Les CROSS sont assurés du concours des coques grises de la Marine nationale et des Douanes mais aussi de celui des volontaires de la SNSM toujours prêts à sortir des ports. Sur leurs vedettes mais aussi bien sur des canots tous temps, voire des jet ski ! Ils sont quelque 8000 avec près de 800 embarcations de toute nature.

La SNSM n'es ni une organisation non gouvernementale ni une organisation gouvernementale.

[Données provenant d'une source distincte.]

(** A manual run up to the load loop, and from the end of the loop on,
    when the engine refuses nothing. *)
Lemma manual_run_through (env : Env) (args : Args) (w : World)
  (s e tmpl : string) (sdt edt : datetime) (locs : list string) :
  incremental args = false ->
  args_start_date args = Some s -> args_end_date args = Some e ->
  strptime s = Ok sdt -> strptime e = Ok edt ->
  month_index edt < last_month_index ->
  read_json_keys env (locations_file_path args) = Ok locs ->
  read_query env (extract_query_template_path args) = Ok tmpl ->
  refuses_nothing env ->
  let id := next_extraction_id (db w) in
  let paths := map locator_path (partition_sequence locs sdt edt) in
  exists w2,
    air_quality (db w2)
    = rows_outside (months_inclusive sdt edt) (air_quality (db w))
    /\ extraction_log (db w2) = extraction_log (db w) ++ [new_job env id s e]
    /\ next_extraction_id (db w2) = id + 1
    /\ events w2
       = events w ++ Executed (InsertExtractionLog s e)
           :: map (fun m => Executed (delete_stmt m))
                (months_inclusive sdt edt)
    /\ forall c w3,
        extract_partitions env (source_base_path args) tmpl paths 0 w2
        = (Ok c, w3) ->
        exists w',
          extract_data env args w = (Ok tt, w')
          /\ db w'
             = update_jobs
                 (set_completed (now env) id
                    (count_range s e (air_quality (db w3)))) (db w3)
          /\ events w'
             = events w3
                 ++ [Executed (CountRange s e);
                     Executed (UpdateCompleted id
                                 (count_range s e (air_quality (db w3))));
                     Closed].
Proof.
  intros Hm Hs He Ps Pe Hlast Hl Ht Hnf id paths.
  pose proof (strptime_truthy _ _ Ps) as Ts.
  pose proof (strptime_truthy _ _ Pe) as Te.
  pose proof (strptime_month_start _ _ Ps) as Hsm.
  pose proof (strptime_month_start _ _ Pe) as Hem.
  assert (Hp : compile_data_file_paths locs s e = Ok paths).
  { unfold compile_data_file_paths. rewrite Ps, Pe.
    rewrite compile_locations_spec by assumption.
    replace (month_index edt =? last_month_index) with false
      by (symmetry; apply Z.eqb_neq; lia).
    rewrite andb_false_r. now destruct locs. }
  destruct (log_extraction_start env s e w) as [r1 w1] eqn:E1.
  pose proof E1 as E1'.
  apply log_extraction_start_cases in E1'
    as [(ex & F & _)|(_ & -> & D1 & V1)]; [now rewrite Hnf in F|].
  assert (Ho : open_job env args w = (Ok (Some (s, e, id)), w1)).
  { rewrite (open_job_manual _ _ s e) by assumption.
    unfold bind. rewrite E1. reflexivity. }
  set (w1' := mkWorld (db w1) (events w1)
                (logs w1 ++ [(INFO,
                   "Deleting existing data for the specified date range..."%string)])).
  destruct (delete_months_effect env (fun d y m => Hnf d _) _ sdt edt w1'
              Hsm Hem eq_refl Hlast) as (wd & Ed & Ad & Ld & Nd).
  destruct (delete_months_trace env (fun d y m => Hnf d _) _ sdt edt w1'
              Hsm Hem eq_refl) as (rt & wt & Et & Vt & _).
  rewrite Ed in Et. injection Et as <- <-.
  assert (Hg : guard env args s e w1
               = (Ok tt, mkWorld (db wd) (events wd)
                           (logs wd ++ [(INFO,
                              ("Deleted all existing data from " ++ s
                                 ++ " to " ++ e)%string)]))).
  { unfold guard. rewrite Hm. cbn [negb].
    unfold bind at 1. unfold logging at 1. fold w1'.
    unfold delete_existing_data, bind, lift_result.
    rewrite Ps, Pe, Ed. reflexivity. }
  eexists. split; [|split; [|split; [|split]]];
    [| | | |intros c w3 H3].
  5:{ rewrite (extract_data_opened _ _ _ _ _ _ _ _ Hl Ho).
      unfold try_except.
      rewrite (run_job_unfold _ _ _ _ _ _ _ _ _ Hp Ht).
      unfold bind at 1. rewrite Hg. unfold bind at 1. rewrite H3.
      destruct (count_and_complete env s e id w3 (Hnf _ _) (Hnf _ _))
        as (w4 & E4 & V4 & D4 & _).
      rewrite E4. eexists. split; [reflexivity|].
      cbn [close_database_connection record_event db events].
      split; [exact D4|]. rewrite V4, <- app_assoc. reflexivity. }
  - cbn [db]. rewrite Ad. subst w1'. cbn [db]. now rewrite D1.
  - cbn [db]. rewrite Ld. subst w1'. cbn [db]. now rewrite D1.
  - cbn [db]. rewrite Nd. subst w1'. cbn [db]. now rewrite D1.
  - cbn [events]. rewrite Vt. subst w1'. cbn [events].
    rewrite V1, <- app_assoc. reflexivity.
Qed.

C'est une association. Au financement aux trois quarts privé : chacun connait les tirelires en forme de canots apposées sur les murs des ports. Son subventionnement public est néanmoins indispensable. Elle figure donc au budget des Affaires maritimes. Il se trouve que le rôle de rapporteure des Affaires maritimes vient d'échoir à l'Assemblée à une élue du Rassemblement National. La députée Alexandra Masson s'est empressée de déclarer : "La SNSM n'a pas vocation à devenir SOS Méditerranée." Dont acte. Et elle a ajouté : 'Son but premier est de sauver des gens en mer et non d'aller chercher des migrants."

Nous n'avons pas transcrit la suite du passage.